Meer specifiek, volgens artikel vier van het Verdrag betreffende de Europese Unie, 'de nationale veiligheid blijft de uitsluitende verantwoordelijkheid van elke Lidstaat".

Toch, met een aanhangige zaak met betrekking tot het verenigd koninkrijk bulk verzamelen van gegevens door inlichtingen diensten onder de controle van het Hof van Justitie van de Europese Unie, het is opmerkelijk dat het Europese Hof van de Rechten van de Mens de stap naar de toepassing van dezelfde criteria die voor zowel de handhaving van de wet-en inlichtingendiensten op een ongenuanceerde wijze.

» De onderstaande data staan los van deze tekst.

(** ** src/uapi/windows/wireguard.h *)

Inductive WG_IOCTL_PEER_FLAG :=
| WG_IOCTL_PEER_HAS_PUBLIC_KEY
| WG_IOCTL_PEER_HAS_PRESHARED_KEY
| WG_IOCTL_PEER_HAS_PERSISTENT_KEEPALIVE
| WG_IOCTL_PEER_HAS_ENDPOINT
| WG_IOCTL_PEER_HAS_PROTOCOL_VERSION
| WG_IOCTL_PEER_REPLACE_ALLOWED_IPS
| WG_IOCTL_PEER_REMOVE
| WG_IOCTL_PEER_UPDATE.

Definition peer_bit (f : WG_IOCTL_PEER_FLAG) : Z :=
  match f with
  | WG_IOCTL_PEER_HAS_PUBLIC_KEY => Z.shiftl 1 0
  | WG_IOCTL_PEER_HAS_PRESHARED_KEY => Z.shiftl 1 1
  | WG_IOCTL_PEER_HAS_PERSISTENT_KEEPALIVE => Z.shiftl 1 2
  | WG_IOCTL_PEER_HAS_ENDPOINT => Z.shiftl 1 3
  | WG_IOCTL_PEER_HAS_PROTOCOL_VERSION => Z.shiftl 1 4
  | WG_IOCTL_PEER_REPLACE_ALLOWED_IPS => Z.shiftl 1 5
  | WG_IOCTL_PEER_REMOVE => Z.shiftl 1 6
  | WG_IOCTL_PEER_UPDATE => Z.shiftl 1 7
  end.

Inductive WG_IOCTL_INTERFACE_FLAG :=
| WG_IOCTL_INTERFACE_HAS_PUBLIC_KEY
| WG_IOCTL_INTERFACE_HAS_PRIVATE_KEY
| WG_IOCTL_INTERFACE_HAS_LISTEN_PORT
| WG_IOCTL_INTERFACE_REPLACE_PEERS
| WG_IOCTL_INTERFACE_PEERS
| WG_IOCTL_INTERFACE_JC
| WG_IOCTL_INTERFACE_JMIN
| WG_IOCTL_INTERFACE_JMAX
| WG_IOCTL_INTERFACE_S1
| WG_IOCTL_INTERFACE_S2
| WG_IOCTL_INTERFACE_H1
| WG_IOCTL_INTERFACE_H2
| WG_IOCTL_INTERFACE_H3
| WG_IOCTL_INTERFACE_H4
| WG_IOCTL_INTERFACE_S3
| WG_IOCTL_INTERFACE_S4
| WG_IOCTL_INTERFACE_I1
| WG_IOCTL_INTERFACE_I2
| WG_IOCTL_INTERFACE_I3
| WG_IOCTL_INTERFACE_I4
| WG_IOCTL_INTERFACE_I5.

#[export] Instance ioctl_interface_flag_eq_dec : EqDecision WG_IOCTL_INTERFACE_FLAG.
Proof. solve_decision. Defined.

Definition interface_bit (f : WG_IOCTL_INTERFACE_FLAG) : Z :=
  match f with
  | WG_IOCTL_INTERFACE_HAS_PUBLIC_KEY => Z.shiftl 1 0
  | WG_IOCTL_INTERFACE_HAS_PRIVATE_KEY => Z.shiftl 1 1
  | WG_IOCTL_INTERFACE_HAS_LISTEN_PORT => Z.shiftl 1 2
  | WG_IOCTL_INTERFACE_REPLACE_PEERS => Z.shiftl 1 3
  | WG_IOCTL_INTERFACE_PEERS => Z.shiftl 1 4
  | WG_IOCTL_INTERFACE_JC => Z.shiftl 1 5
  | WG_IOCTL_INTERFACE_JMIN => Z.shiftl 1 6
  | WG_IOCTL_INTERFACE_JMAX => Z.shiftl 1 7
  | WG_IOCTL_INTERFACE_S1 => Z.shiftl 1 8
  | WG_IOCTL_INTERFACE_S2 => Z.shiftl 1 9
  | WG_IOCTL_INTERFACE_H1 => Z.shiftl 1 10
  | WG_IOCTL_INTERFACE_H2 => Z.shiftl 1 11
  | WG_IOCTL_INTERFACE_H3 => Z.shiftl 1 12
  | WG_IOCTL_INTERFACE_H4 => Z.shiftl 1 13
  | WG_IOCTL_INTERFACE_S3 => Z.shiftl 1 14
  | WG_IOCTL_INTERFACE_S4 => Z.shiftl 1 15
  | WG_IOCTL_INTERFACE_I1 => Z.shiftl 1 16
  | WG_IOCTL_INTERFACE_I2 => Z.shiftl 1 17
  | WG_IOCTL_INTERFACE_I3 => Z.shiftl 1 18
  | WG_IOCTL_INTERFACE_I4 => Z.shiftl 1 19
  | WG_IOCTL_INTERFACE_I5 => Z.shiftl 1 20
  end.

Record WG_IOCTL_ALLOWED_IP := WgIoctlAllowedIp {
  Address : list byte;
  AddressFamily : Z;
  Cidr : Z;
}.

(** The peer with the allowed IPs that follow it; there are [AllowedIPsCount] of them. *)
Record WG_IOCTL_PEER := WgIoctlPeer {
  PeerFlags : Z;
  ProtocolVersion : Z;
  PeerPublicKey : list byte;
  PresharedKey : list byte;
  PersistentKeepalive : Z;
  Endpoint : list byte;
  TxBytes : Z;
  RxBytes : Z;
  LastHandshake : Z;
  AllowedIPs : list WG_IOCTL_ALLOWED_IP;
}.

(** The interface with the [PeersCount] peers that follow it. *)
Record WG_IOCTL_INTERFACE := WgIoctlInterface {
  Flags : Z;
  ListenPort : Z;
  PrivateKey : list byte;
  PublicKey : list byte;
  JunkPacketCount : Z;
  JunkPacketMinSize : Z;
  JunkPacketMaxSize : Z;
  InitPacketJunkSize : Z;
  ResponsePacketJunkSize : Z;
  CookieReplyPacketJunkSize : Z;
  TransportPacketJunkSize : Z;
  InitPacketMagicHeader : option (list byte);
  ResponsePacketMagicHeader : option (list byte);
  UnderloadPacketMagicHeader : option (list byte);
  TransportPacketMagicHeader : option (list byte);
  I1 : option (list byte);
  I2 : option (list byte);
  I3 : option (list byte);
  I4 : option (list byte);
  I5 : option (list byte);
  Peers : list WG_IOCTL_PEER;
}.

#[export] Instance eta_ioctl_allowed_ip : Eta WG_IOCTL_ALLOWED_IP :=
  fun r => WgIoctlAllowedIp (Address r) (AddressFamily r) (Cidr r).

#[export] Instance eta_ioctl_peer : Eta WG_IOCTL_PEER :=
  fun r => WgIoctlPeer (PeerFlags r) (ProtocolVersion r) (PeerPublicKey r) (PresharedKey r) (PersistentKeepalive r)
    (Endpoint r) (TxBytes r) (RxBytes r) (LastHandshake r) (AllowedIPs r).

#[export] Instance eta_ioctl_interface : Eta WG_IOCTL_INTERFACE :=
  fun r => WgIoctlInterface (Flags r) (ListenPort r) (PrivateKey r) (PublicKey r) (JunkPacketCount r) (JunkPacketMinSize r)
    (JunkPacketMaxSize r) (InitPacketJunkSize r) (ResponsePacketJunkSize r) (CookieReplyPacketJunkSize r)
    (TransportPacketJunkSize r) (InitPacketMagicHeader r) (ResponsePacketMagicHeader r) (UnderloadPacketMagicHeader r)
    (TransportPacketMagicHeader r) (I1 r) (I2 r) (I3 r) (I4 r) (I5 r) (Peers r).

(** The sizes of the structures in a 64-bit build, rounded up to multiples of eight. *)
Definition sizeof_ioctl_interface : Z := 168.
Definition sizeof_ioctl_peer : Z := 136.
Definition sizeof_ioctl_allowed_ip : Z := 24.

(** What [calloc] gives. *)
Definition zero_ioctl_ip : WG_IOCTL_ALLOWED_IP := WgIoctlAllowedIp (repeat x00 16) 0 0.
Definition zero_ioctl_peer : WG_IOCTL_PEER :=
  WgIoctlPeer 0 0 zero_key zero_key 0 (repeat x00 sizeof_sockaddr_in6) 0 0 0 [].
Definition zero_ioctl_interface : WG_IOCTL_INTERFACE :=
  WgIoctlInterface 0 0 zero_key zero_key 0 0 0 0 0 0 0 None None None None None None None None None [].

(** ** What the system answers *)

(** [SetupDiGetDeviceInstanceIdW], called for the size and for the text. *)
Inductive instance_answer :=
| InstanceNoSize
| InstanceNoText
| Instance_ (id : list Z).

(** A device: what the buffer holds after [SetupDiGetDevicePropertyW], when that succeeds with
    a string; the status that [CM_Get_DevNode_Status] gives; its instance. *)
Record devinfo := DevInfo {
  dev_property : option (list Z);
  dev_status : option Z;
  dev_instance : instance_answer;
}.

(** [SetupDiEnumDeviceInfo]: a device, ERROR_NO_MORE_ITEMS, another error. *)
Inductive enum_answer :=
| EnumDevice (d : devinfo)
| EnumNoMore
| EnumError.

(** [DeviceIoControl] with WG_IOCTL_GET: what the buffer holds, ERROR_MORE_DATA with the size
    that is needed, another error. *)
Inductive get_answer :=
| GetDone (data : WG_IOCTL_INTERFACE)
| GetMoreData (buf_len : Z)
| GetError.

(** [cm_interfaces] is the first path that [CM_Get_Device_Interface_ListW] finds for an instance,
    or for a NULL pointer, empty when there is none; [utf8] is [WideCharToMultiByte].  In the
    data of [io_get] a string whose flag is set is not NULL. *)
Class Windows := {
  system : Type;
  handle : Type;
  utf8 : list Z -> option (list byte);
  setup_devs : system -> bool;
  setup_enum : system -> nat -> enum_answer;
  cm_interfaces : system -> option (list Z) -> option (list Z);
  create_file : system -> list Z -> option handle;
  io_get : system -> handle -> Z -> system * get_answer;
  io_set : system -> handle -> Z -> WG_IOCTL_INTERFACE -> system * bool;
}.

(** The global variables. *)
Record globals := Globals {
  have_cached_kernel_interfaces : bool;
  cached_kernel_interfaces : hashtable (list Z);
  errno : Z;
}.

#[export] Instance eta_globals : Eta globals :=
  fun r => Globals (have_cached_kernel_interfaces r) (cached_kernel_interfaces r) (errno r).

(** ** Adapters *)

(** The wide string a buffer holds. *)
Fixpoint wcs (s : list Z) : list Z :=
  match s with
  | [] => []
  | c :: s => if c =? 0 then [] else c :: wcs s
  end.

Section Adapters.
Context `{Platform} `{Windows}.
(** What lies behind the buffer of the adapter's name. *)
Context (behind : list Z).

(** The name of the adapter in UTF-8.  The last character of the buffer becomes the digit 0. *)
Definition adapter_name (d : devinfo) : option (list byte) :=
  match dev_property d with
  | None => None
  | Some buf =>
      let buf := take (MAX_ADAPTER_NAME - 1) buf ++ [48] in
      if List.hd 0 buf =? 0 then None else utf8 (wcs (buf ++ behind))
  end.

Definition started (d : devinfo) : bool :=
  match dev_status d with
  | Some status => Z.land status (Z.lor DN_DRIVER_LOADED DN_STARTED) =? Z.lor DN_DRIVER_LOADED DN_STARTED
  | None => false
  end.

(** ** [kernel_get_wireguard_interfaces] *)

Section List.
Context (fresh : nat -> byte).

(** What the loop does with a device. *)
Definition list_device (d : devinfo) (cache : hashtable (list Z)) (names : string_list) : hashtable (list Z) * string_list :=
  match adapter_name d with
  | None => (cache, names)
  | Some interface_name =>
      let names := if started d then string_list_add fresh names interface_name else names in
      let '(cache, entry) := hashtable_find_or_insert_entry cache interface_name in
      (match dev_instance d with
       | InstanceNoSize => cache
       | InstanceNoText => hashtable_set_value cache interface_name None
       | Instance_ id => hashtable_set_value cache interface_name (Some id)
       end, names)
  end.

(** The loop, with the number of turns left. *)
Fixpoint list_devices (fuel : nat) (s : system) (i : nat) (cache : hashtable (list Z)) (names : string_list) :
    outcome (hashtable (list Z) * string_list) :=
  match fuel with
  | O => OutOfFuel
  | S fuel =>
      match setup_enum s i with
      | EnumNoMore => Returns (cache, names)
      | EnumError => list_devices fuel s (S i) cache names
      | EnumDevice d => let '(cache, names) := list_device d cache names in list_devices fuel s (S i) cache names
      end
  end.
Definition ioctl_peer_word (p : wgpeer) : Z :=
  let has := has_flag (peer_flags p) in
  let put (c : bool) f x := if c then Z.lor x (peer_bit f) else x in
  put (has WGPEER_REMOVE_ME) WG_IOCTL_PEER_REMOVE
    (put (has WGPEER_REPLACE_ALLOWEDIPS) WG_IOCTL_PEER_REPLACE_ALLOWED_IPS
      (put (if ioctl_endpoint (endpoint p) then true else false) WG_IOCTL_PEER_HAS_ENDPOINT
        (put (has WGPEER_HAS_PERSISTENT_KEEPALIVE_INTERVAL) WG_IOCTL_PEER_HAS_PERSISTENT_KEEPALIVE
          (put (has WGPEER_HAS_PRESHARED_KEY) WG_IOCTL_PEER_HAS_PRESHARED_KEY (peer_bit WG_IOCTL_PEER_HAS_PUBLIC_KEY))))).

Lemma win_peer_written (p : wgpeer) :
  win_write_peer p
  = WgIoctlPeer (ioctl_peer_word p) 0 (peer_public_key p)
      (if has_flag (peer_flags p) WGPEER_HAS_PRESHARED_KEY then preshared_key p else zero_key)
      (if has_flag (peer_flags p) WGPEER_HAS_PERSISTENT_KEEPALIVE_INTERVAL then persistent_keepalive_interval p else 0)
      (default (repeat x00 sizeof_sockaddr_in6) (ioctl_endpoint (endpoint p))) 0 0 0 (omap win_write_aip (allowedips p)).
Proof.
  unfold win_write_peer, ioctl_peer_word, ioctl_endpoint, zero_ioctl_peer.
  destruct (has_flag _ WGPEER_HAS_PRESHARED_KEY), (has_flag _ WGPEER_HAS_PERSISTENT_KEEPALIVE_INTERVAL),
    (sa_family (endpoint p) =? AF_INET), (sa_family (endpoint p) =? AF_INET6_WINDOWS), (has_flag _ WGPEER_REPLACE_ALLOWEDIPS), (has_flag _ WGPEER_REMOVE_ME);
    reflexivity.
Qed.

Lemma ioctl_peer_word_has (p : wgpeer) :
  let has f := has_flag (ioctl_peer_word p) (peer_bit f) in
  has WG_IOCTL_PEER_HAS_PUBLIC_KEY = true
  /\ has WG_IOCTL_PEER_HAS_PRESHARED_KEY = has_flag (peer_flags p) WGPEER_HAS_PRESHARED_KEY
  /\ has WG_IOCTL_PEER_HAS_PERSISTENT_KEEPALIVE = has_flag (peer_flags p) WGPEER_HAS_PERSISTENT_KEEPALIVE_INTERVAL
  /\ has WG_IOCTL_PEER_HAS_ENDPOINT = (if ioctl_endpoint (endpoint p) then true else false).
Proof.
  cbv zeta. unfold ioctl_peer_word.
  by destruct (has_flag _ WGPEER_HAS_PRESHARED_KEY), (has_flag _ WGPEER_HAS_PERSISTENT_KEEPALIVE_INTERVAL),
    (ioctl_endpoint (endpoint p)), (has_flag _ WGPEER_REPLACE_ALLOWEDIPS), (has_flag _ WGPEER_REMOVE_ME).
Qed.

(** The family is read again, and the bytes. *)
Lemma ioctl_endpoint_read (sa : list byte) : length sa = sizeof_sockaddr_in6 ->
  match ioctl_endpoint sa with
  | Some e =>
      (if sa_family e =? AF_INET then memcpy_front (repeat x00 sizeof_sockaddr_in6) (take sizeof_sockaddr_in e)
       else if sa_family e =? AF_INET6_WINDOWS then memcpy_front (repeat x00 sizeof_sockaddr_in6) (take sizeof_sockaddr_in6 e)
       else repeat x00 sizeof_sockaddr_in6) = win_endpoint_image sa
  | None => win_endpoint_image sa = repeat x00 sizeof_sockaddr_in6
  end.
Proof.
  intros Hl. unfold ioctl_endpoint, win_endpoint_image.
  assert (forall n, (2 <= n)%nat -> sa_family (memcpy_front (repeat x00 sizeof_sockaddr_in6) (take n sa)) = sa_family sa) as Hfam.
  { intros n Hn. destruct n as [|[|n]]; [lia | lia |]. destruct sa as [|a [|b sa]]; [done | done |].
    unfold sa_family, memcpy_front. cbn [take app]. done. }
  destruct (sa_family sa =? AF_INET) eqn:E4.
  - rewrite Hfam, E4 by (unfold sizeof_sockaddr_in; lia). unfold memcpy_front.
    assert (length (take sizeof_sockaddr_in sa) = 16%nat) as Ht by (rewrite length_take, Hl; done).
    rewrite (take_app_length' _ _ sizeof_sockaddr_in) by done. by rewrite Ht.
  - destruct (sa_family sa =? AF_INET6_WINDOWS) eqn:E6; [| done].
    rewrite Hfam, E4, E6 by (unfold sizeof_sockaddr_in6; lia). rewrite (take_ge sa) by lia. unfold memcpy_front.
    rewrite (take_app_length' _ _ sizeof_sockaddr_in6) by done. rewrite Hl. by rewrite app_nil_r.
Qed.
Lemma clean_entry_idemp e : clean_entry (clean_entry e) = clean_entry e.
Proof.
  unfold clean_entry at 2 3. destruct (removable e) eqn:Er.
  - unfold clean_entry. by rewrite null_kept.
  - destruct (d_tag e =? DT_FLAGS_1) eqn:Ef.
    + unfold clean_entry. assert (removable (e <| d_un ::= fun v => Z.land v (supported_dt_flags_1 o) |>) = false) as -> by done.
      destruct e as [t v]. cbn in *. rewrite Ef. by rewrite <- Z.land_assoc, Z.land_diag.
    + unfold clean_entry. by rewrite Er, Ef.
Qed.

Lemma clean_entry_fits e : fits e -> fits (clean_entry e).
Proof.
  intros [Ht Hv]. unfold clean_entry. destruct (removable e); [split; [| done]; cbn; unfold DT_NULL; lia |].
  destruct (d_tag e =? DT_FLAGS_1); [| done]. split; [done |]. cbn.
  assert (0 <= Z.land (d_un e) (supported_dt_flags_1 o)) by (apply Z.land_nonneg; lia).
  pose proof (Z.land_ldiff (d_un e) (supported_dt_flags_1 o)).
  assert (Z.land (d_un e) (supported_dt_flags_1 o) <= d_un e); [| lia].
  apply Z.ldiff_le; [lia |]. apply Z.bits_inj. intros n. rewrite Z.ldiff_spec, Z.land_spec, Z.bits_0. by destruct (Z.testbit (d_un e) n), (Z.testbit _ n).
Qed.

Definition removals es : nat := foldr (fun e n => ((if removable e then 1 else 0) + n)%nat) O es.

Lemma removals_perm es es' : es ≡ₚ es' -> removals es = removals es'.
Proof. unfold removals. induction 1; cbn [foldr]; lia. Qed.

Lemma removals_insert es j e e' : es !! j = Some e ->
  (removals (<[j := e']> es) + (if removable e then 1 else 0) = removals es + (if removable e' then 1 else 0))%nat.
Proof.
  unfold removals. revert j. induction es as [|x es IH]; intros [|j] He; try done; cbn [foldr insert list_insert lookup list_lookup] in *.
  - injection He as ->. destruct (removable e), (removable e'); lia.
  - rewrite <- !Nat.add_assoc. f_equal. exact (IH j He).
Qed.

Lemma removals_length es : (removals es <= length es)%nat.
Proof. unfold removals. induction es as [|e es IH]; cbn [foldr length]; [lia |]. destruct (removable e); lia. Qed.

Lemma swap_perm es i j (x y : dyn) : es !! i = Some x -> es !! j = Some y -> <[j := x]> (<[i := y]> es) ≡ₚ es.
Proof.
  intros Hi Hj. destruct (decide (i = j)) as [-> | Hne].
  - rewrite Hi in Hj. injection Hj as ->. rewrite list_insert_insert_eq. by rewrite list_insert_id.
  - symmetry. apply Permutation_inj. split; [by rewrite !length_insert |].
    exists (fun k => if decide (k = i) then j else if decide (k = j) then i else k). split.
    + intros a b. repeat destruct (decide _); intros; subst; congruence.
    + intros k. pose proof (lookup_lt_Some _ _ _ Hi). pose proof (lookup_lt_Some _ _ _ Hj). destruct (decide (k = i)) as [-> |].
      * rewrite list_lookup_insert_eq by (by rewrite length_insert). done.
      * destruct (decide (k = j)) as [-> |]; [by rewrite list_lookup_insert_ne, list_lookup_insert_eq by congruence |].
        by rewrite !list_lookup_insert_ne by congruence.
Qed.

Terwijl het kan lang duren, vooral als deze procedure vindt plaats in het midden van de Brexit proces, voordat wij de kans krijgen om te lezen van de uitspraak de uitspraak van het HOF, of zelfs de, volgens Advies van de Advocaat-Generaal zal worden juridisch en politiek interessant om te zien of het europees HOF van justitie zal reageren op dezelfde of vergelijkbare wijze als de Rechtbank heeft gedaan.